For the records that follow, please set down exactly the lines between the one holding "(** Go's [int]" and the one holding "EmptyString => []", inclusive, and only those.

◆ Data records
__________
(** * Amass: the event bus and the name service, embedded in Rocq

    The development follows the Go sources of the repository:

    - [core]   : the request model and the [EventBus] (package core);
    - [utils]  : the string filter, queue and semaphore the two packages
                 use (their sources are not part of the tree, they are
                 modelled from the specification);
    - [amass]  : the [NameService] (package amass);
    - [sources]: the web archive connectors (package sources).

    Go values are represented as the code has them: strings are byte
    strings, [int] is a 64-bit two's complement integer carried in [Z],
    maps are [gmap]s, pointers are locations into typed heaps, a panic is
    the [Panic] outcome of the [result] type. *)

From Stdlib Require Import ZArith Ascii String.
From stdpp Require Import gmap strings list.

Local Open Scope string_scope.
Local Open Scope nat_scope.
Local Open Scope list_scope.

(** ** Outcomes of Go code that may panic *)

Inductive result (A : Type) : Type :=
| Ok (a : A)
| Panic (msg : string).
Arguments Ok {A} a.
Arguments Panic {A} msg.

#[global] Instance result_ret : MRet result := fun A a => Ok a.

#[global] Instance result_bind : MBind result := fun A B f m =>
  match m with
  | Ok a => f a
  | Panic msg => Panic msg
  end.

Definition nil_deref : string :=
  "invalid memory address or nil pointer dereference".

(** Go's [int] on the 64-bit targets: arithmetic wraps around. *)
Definition int_min : Z := (- 2 ^ 63)%Z.
Definition int_max : Z := (2 ^ 63 - 1)%Z.
Definition wrap_int (z : Z) : Z := ((z + 2 ^ 63) mod 2 ^ 64 - 2 ^ 63)%Z.

(** ** Package strings of the Go library *)

Module gostrings.

(** [split_go sep skip cur s] scans [s] from the left; [cur] is the piece
    read so far and [skip] the number of bytes of a separator occurrence
    still to pass over. Occurrences are taken leftmost first and do not
    overlap, as [strings.genSplit] does with [strings.Index]. *)
Fixpoint split_go (sep : string) (skip : nat) (cur s : string) : list string :=
  match s with
  | EmptyString => [cur]
  | String c s' =>
      match skip with
      | S k => split_go sep k cur s'
      | O =>
          if String.prefix sep s
          then cur :: split_go sep (String.length sep - 1) EmptyString s'
          else split_go sep 0 (cur +:+ String c EmptyString) s'
      end
  end.

Fixpoint explode (s : string) : list string :=
  match s with
  | EmptyString => []
  | String c s' => String c EmptyString :: explode s'
  end.

(** [strings.Split(s, sep)]. With an empty separator Go cuts [s] after
    each UTF-8 sequence; [explode] cuts after each byte, which is the
    same on ASCII text. The name service only splits on ["."]. *)
Definition Split (s sep : string) : list string :=
  match sep with
  | EmptyString => explode s
  | _ => split_go sep 0 EmptyString s
  end.

(** [strings.Join(elems, sep)]. *)
Fixpoint Join (elems : list string) (sep : string) : string :=
  match elems with
  | [] => EmptyString
  | [x] => x
  | x :: rest => x +:+ sep +:+ Join rest sep
  end.

(** The ASCII part of [strings.ToLower]: the letters 'A'..'Z' are mapped
    to 'a'..'z', every other byte is kept. *)
Definition lower_byte (c : ascii) : ascii :=
  let n := nat_of_ascii c in
  if (Nat.leb 65 n && Nat.leb n 90)%bool then ascii_of_nat (n + 32) else c.

Fixpoint ToLowerASCII (s : string) : string :=
  match s with
  | EmptyString => EmptyString
  | String c s' => String (lower_byte c) (ToLowerASCII s')
  end.

Arguments Split : simpl never.
Arguments Join : simpl never.

End gostrings.

(** ** Package utils (not in the tree) *)

Module utils.

(** Modelled from the spec: the source of [utils.StringFilter] is missing.
    The specification describes it as a deduplication set over strings
    that only grows, with a test-and-insert operation [Duplicate]. *)
Definition StringFilter := gset string.

Definition NewStringFilter : StringFilter := ∅.

(** [Duplicate s] reports whether [s] was seen before and records it. *)
Definition Duplicate (f : StringFilter) (s : string) : bool * StringFilter :=
  (bool_decide (s ∈ f), {[ s ]} ∪ f).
__________
◆ Your solution
(** Go's [int] on the 64-bit targets: arithmetic wraps around. *)
Definition int_min : Z := (- 2 ^ 63)%Z.
Definition int_max : Z := (2 ^ 63 - 1)%Z.
Definition wrap_int (z : Z) : Z := ((z + 2 ^ 63) mod 2 ^ 64 - 2 ^ 63)%Z.

(** ** Package strings of the Go library *)

Module gostrings.

(** [split_go sep skip cur s] scans [s] from the left; [cur] is the piece
    read so far and [skip] the number of bytes of a separator occurrence
    still to pass over. Occurrences are taken leftmost first and do not
    overlap, as [strings.genSplit] does with [strings.Index]. *)
Fixpoint split_go (sep : string) (skip : nat) (cur s : string) : list string :=
  match s with
  | EmptyString => [cur]
  | String c s' =>
      match skip with
      | S k => split_go sep k cur s'
      | O =>
          if String.prefix sep s
          then cur :: split_go sep (String.length sep - 1) EmptyString s'
          else split_go sep 0 (cur +:+ String c EmptyString) s'
      end
  end.

Fixpoint explode (s : string) : list string :=
  match s with
  | EmptyString => []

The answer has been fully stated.